(** [Pull] in terms of [queue], whether or not the queue record exists. *)
Lemma Pull_result testing now name maxMessages s :
  registered s name → (0 <= maxMessages)%Z →
  ∃ s', Pull testing now name maxMessages s =
          (Ok (map toReceived
                 (take (Z.to_nat maxMessages) (filter (eligible now) (queue s name)))), s')
        ∧ topics s' = topics s
        ∧ subscriptions s' = subscriptions s
        ∧ queue s' name = grantUpTo testing now (Z.to_nat maxMessages) (queue s name)
        ∧ (∀ other, other ≠ name → messages s' !! other = messages s !! other)
        ∧ (is_Some (messages s' !! name) ↔ is_Some (messages s !! name)).
Proof.
  intros Hreg Hmax. unfold queue. destruct (messages s !! name) as [msgs|] eqn:Hq.
  - eexists. split; [by apply Pull_queue|]. simpl.
    rewrite lookup_insert_eq. split_and!; eauto.
    + intros other Hne. by rewrite lookup_insert_ne.
    + split; eauto.
  - exists s. rewrite Pull_no_queue by done. rewrite Hq. simpl.
    rewrite filter_nil, take_nil, grantUpTo_0 || rewrite filter_nil, take_nil.
    split_and!; try done; by destruct (Z.to_nat _).
Qed.

(** ** The loop of Acknowledge *)

Lemma inAckIDSet_foldl ackIDs acc id :
  inAckIDSet (foldl (λ ackIDSet id, <[id := true]> ackIDSet) acc ackIDs) id = true
  ↔ id ∈ ackIDs ∨ inAckIDSet acc id = true.
Proof.
  revert acc. induction ackIDs as [|a ackIDs IH]; intros acc; simpl.
  { rewrite elem_of_nil. tauto. }
  rewrite IH, elem_of_cons. unfold inAckIDSet.
  destruct (decide (a = id)) as [->|Hne].
  - rewrite lookup_insert_eq. simpl. tauto.
  - rewrite lookup_insert_ne by done.
    split; (intros [[?|?]|?]; [congruence|tauto|tauto]) || (intros [?|?]; tauto).
Qed.

Lemma inAckIDSet_mkAckIDSet ackIDs id :
  inAckIDSet (mkAckIDSet ackIDs) id = true ↔ id ∈ ackIDs.
Proof.
  unfold mkAckIDSet. rewrite inAckIDSet_foldl. unfold inAckIDSet.
  rewrite lookup_empty. simpl. split; [intros [?|?]; [done|congruence]|tauto].
Qed.

Lemma ackLoop_eq now ackIDs msgs newMessages :
  ackLoop now (mkAckIDSet ackIDs) msgs newMessages =
  (map (ackMark now ackIDs) msgs, newMessages ++ filter (ackKept ackIDs) msgs).
Proof.
  revert newMessages. induction msgs as [|msg rest IH]; intros newMessages; simpl.
  { by rewrite filter_nil, app_nil_r. }
  unfold ackMark at 1.
  destruct (inAckIDSet _ _) eqn:Hin.
  - apply inAckIDSet_mkAckIDSet in Hin. rewrite decide_True by done.
    simpl. rewrite IH. rewrite filter_cons_False; [done|]. unfold ackKept. tauto.
  - assert (InternalMessage_AckID msg ∉ ackIDs) as Hnin.
    { rewrite <- inAckIDSet_mkAckIDSet. by rewrite Hin. }
    rewrite decide_False by done.
    destruct (decide (InternalMessage_AckedAt msg = None)) as [Hp|Hp].
    + rewrite bool_decide_true by done. rewrite IH.
      rewrite (filter_cons_True _ msg rest) by done. by rewrite <- app_assoc.
    + rewrite bool_decide_false by done. rewrite IH.
      rewrite filter_cons_False; [done|]. unfold ackKept. tauto.
Qed.

(** ** Acknowledge *)

Lemma Acknowledge_unregistered now name ackIDs s :
  subscriptions s !! name = None →
  Acknowledge now name ackIDs s = (Err ErrSubscriptionNotFound, s).
Proof. unfold Acknowledge. by intros ->. Qed.

Lemma Acknowledge_no_queue now name ackIDs s :
  registered s name → messages s !! name = None →
  Acknowledge now name ackIDs s = (Err ErrNoMessages, s).
Proof. unfold Acknowledge. by intros [sub ->] ->. Qed.

Lemma Acknowledge_queue now name ackIDs s msgs :
  registered s name → messages s !! name = Some msgs →
  Acknowledge now name ackIDs s =
  (Ok (), set_messages (insert name (filter (ackKept ackIDs) msgs)) s).
Proof.
  unfold Acknowledge. intros [sub ->] ->. by rewrite ackLoop_eq.
Qed.

(** On a queue of pending leases the loop keeps the leases whose token is
    not in the list. *)
Lemma filter_ackKept_pending ackIDs (msgs : list InternalMessage) :
  (∀ msg, msg ∈ msgs → InternalMessage_AckedAt msg = None) →
  filter (ackKept ackIDs) msgs = filter (λ msg, InternalMessage_AckID msg ∉ ackIDs) msgs.
Proof.
  induction msgs as [|msg rest IH]; intros Hp; [done|].
  assert (InternalMessage_AckedAt msg = None) as Hmsg by (apply Hp; left).
  assert (filter (ackKept ackIDs) rest =
          filter (λ msg, InternalMessage_AckID msg ∉ ackIDs) rest) as IH'.
  { apply IH. intros m Hm. apply Hp. by right. }
  destruct (decide (InternalMessage_AckID msg ∈ ackIDs)) as [Hin|Hin].
  - rewrite !filter_cons_False; [done|tauto|unfold ackKept; tauto].
  - rewrite !filter_cons_True; [by rewrite IH'|done|by split].
Qed.

Lemma filter_ackKept_idemp ackIDs ackIDs' (msgs : list InternalMessage) :
  ackIDs' ⊆ ackIDs →
  filter (ackKept ackIDs') (filter (ackKept ackIDs) msgs) = filter (ackKept ackIDs) msgs.
Proof.
  intros Hsub. induction msgs as [|msg rest IH]; [done|].
  destruct (decide (ackKept ackIDs msg)) as [Hk|Hk].
  - rewrite (filter_cons_True _ msg rest) by done.
    rewrite filter_cons_True; [by rewrite IH|].
    destruct Hk as [Hk1 Hk2]. split; [|done]. intros Hin. apply Hk1. by apply Hsub.
  - by rewrite filter_cons_False.
Qed.

(** ** The loops of Publish *)

Lemma genMessageIDs_eq uuid msgs k :
  genMessageIDs uuid msgs k = (map uuid (seq k (length msgs)), (k + length msgs)%nat).
Proof.
  revert k. induction msgs as [|m rest IH]; intros k; simpl.
  - by rewrite Nat.add_0_r.
  - rewrite IH. simpl. f_equal. lia.
Qed.

Lemma length_newLeases uuid now batch k :
  length (newLeases uuid now batch k) = length batch.
Proof.
  revert k. induction batch as [|[m id] rest IH]; intros k; simpl; [done|].
  by rewrite IH.
Qed.

Lemma newLeases_lookup uuid now batch k i m id :
  batch !! i = Some (m, id) →
  newLeases uuid now batch k !! i = Some (newInternalMessage now m id (uuid (k + i)%nat)).
Proof.
  revert k i. induction batch as [|[m' id'] rest IH]; intros k i; [done|].
  destruct i as [|i]; simpl.
  - intros [= -> ->]. by rewrite Nat.add_0_r.
  - intros Hi. rewrite (IH (S k) i Hi). do 3 f_equal. lia.
Qed.

Lemma elem_of_newLeases uuid now batch k msg :
  msg ∈ newLeases uuid now batch k →
  ∃ i m id, batch !! i = Some (m, id) ∧ msg = newInternalMessage now m id (uuid (k + i)%nat).
Proof.
  intros Hin. apply list_elem_of_lookup in Hin as [i Hi].
  pose proof (lookup_lt_Some _ _ _ Hi) as Hlt. rewrite length_newLeases in Hlt.
  destruct (lookup_lt_is_Some_2 batch i Hlt) as [[m id] Hb].
  exists i, m, id. split; [done|].
  rewrite (newLeases_lookup _ _ _ _ _ _ _ Hb) in Hi. congruence.
Qed.

Lemma deliver_eq uuid now name batch k msgs q :
  msgs !! name = Some q →
  deliver uuid now name batch k msgs =
  (<[name := q ++ newLeases uuid now batch k]> msgs, (k + length batch)%nat).
Proof.
  revert k msgs q. induction batch as [|[m id] rest IH]; intros k msgs q Hq; simpl.
  - rewrite app_nil_r, insert_id by done. by rewrite Nat.add_0_r.
  - unfold appendMessage. rewrite Hq. simpl.
    erewrite IH by apply lookup_insert_eq.
    rewrite insert_insert_eq, <- app_assoc. simpl. do 2 f_equal. lia.
Qed.

Lemma boundIn_cons topicName key sub order :
  boundIn topicName ((key, sub) :: order) =
  if decide (Subscription_Topic sub = topicName)
  then (key, sub) :: boundIn topicName order else boundIn topicName order.
Proof.
  unfold boundIn. case_decide.
  - by rewrite filter_cons_True.
  - by rewrite filter_cons_False.
Qed.

(** The effect of the fan-out on the queues: the [j]-th bound subscription
    of the visit gets the leases drawn at its turn, every other queue is
    as it was. *)
Lemma fanOut_spec uuid now topicName batch order k msgs :
  NoDup (map (λ entry, Subscription_Name entry.2) order) →
  (∀ entry, entry ∈ order → is_Some (msgs !! Subscription_Name entry.2)) →
  ∃ msgs',
    fanOut uuid now topicName batch order k msgs =
      (msgs', (k + length (boundIn topicName order) * length batch)%nat)
    ∧ (∀ name, name ∉ map (λ entry, Subscription_Name entry.2) (boundIn topicName order) →
         msgs' !! name = msgs !! name)
    ∧ (∀ j entry q,
         boundIn topicName order !! j = Some entry →
         msgs !! Subscription_Name entry.2 = Some q →
         msgs' !! Subscription_Name entry.2 =
           Some (q ++ newLeases uuid now batch (k + j * length batch)%nat)).
Proof.
  revert k msgs. induction order as [|[key sub] rest IH]; intros k msgs Hnd Hq.
  { exists msgs. simpl. split_and!; [f_equal; lia|done|done]. }
  simpl in Hnd. apply NoDup_cons in Hnd as [Hfresh Hnd].
  rewrite boundIn_cons. simpl.
  destruct (decide (Subscription_Topic sub = topicName)) as [Hb|Hb].
  - destruct (Hq (key, sub)) as [q0 Hq0]; [left|]. simpl in Hq0.
    rewrite (deliver_eq _ _ _ _ _ _ _ Hq0).
    destruct (IH (k + length batch)%nat
                (<[Subscription_Name sub := q0 ++ newLeases uuid now batch k]> msgs) Hnd)
      as (msgs' & Heq & Hother & Hbound).
    { intros entry Hin. destruct (decide (Subscription_Name sub = Subscription_Name entry.2))
        as [->|Hne]; [rewrite lookup_insert_eq; eauto|].
      rewrite lookup_insert_ne by done. apply Hq. by right. }
    exists msgs'. split_and!.
    + rewrite Heq. f_equal. simpl. lia.
    + intros name Hname. simpl in Hname. rewrite not_elem_of_cons in Hname.
      destruct Hname as [Hne Hname]. rewrite (Hother _ Hname).
      by rewrite lookup_insert_ne.
    + intros [|j] entry q; simpl.
      * intros [= <-] Hqe. simpl in *. rewrite Hother.
        -- rewrite lookup_insert_eq, Nat.add_0_r. congruence.
        -- intros Hin. apply Hfresh. apply list_elem_of_fmap in Hin as (e & He & Hin).
           apply list_elem_of_fmap. exists e. split; [done|].
           by apply list_elem_of_filter in Hin as [_ ?].
      * intros Hj Hqe. assert (Subscription_Name sub ≠ Subscription_Name entry.2) as Hne.
        { intros Heq'. apply Hfresh. apply list_elem_of_fmap. exists entry.
          split; [done|]. apply list_elem_of_lookup_2 in Hj.
          by apply list_elem_of_filter in Hj as [_ ?]. }
        rewrite (Hbound j entry q Hj) by (by rewrite lookup_insert_ne).
        do 3 f_equal. lia.
  - destruct (IH k msgs Hnd) as (msgs' & Heq & Hother & Hbound).
    { intros entry Hin. apply Hq. by right. }
    exists msgs'. by split_and!.
Qed.

(** ** Publish *)

Lemma Publish_unregistered uuid order now topicName msgs s k :
  topics s !! topicName = None →
  Publish uuid order now topicName msgs s k = (Err ErrTopicNotFound, s, k).
Proof. unfold Publish. by intros ->. Qed.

====================

Work request → Which of the lines above contain "Hbound"? Return them all.

Solution below →
      as (msgs' & Heq & Hother & Hbound).
        rewrite (Hbound j entry q Hj) by (by rewrite lookup_insert_ne).
  - destruct (IH k msgs Hnd) as (msgs' & Heq & Hother & Hbound).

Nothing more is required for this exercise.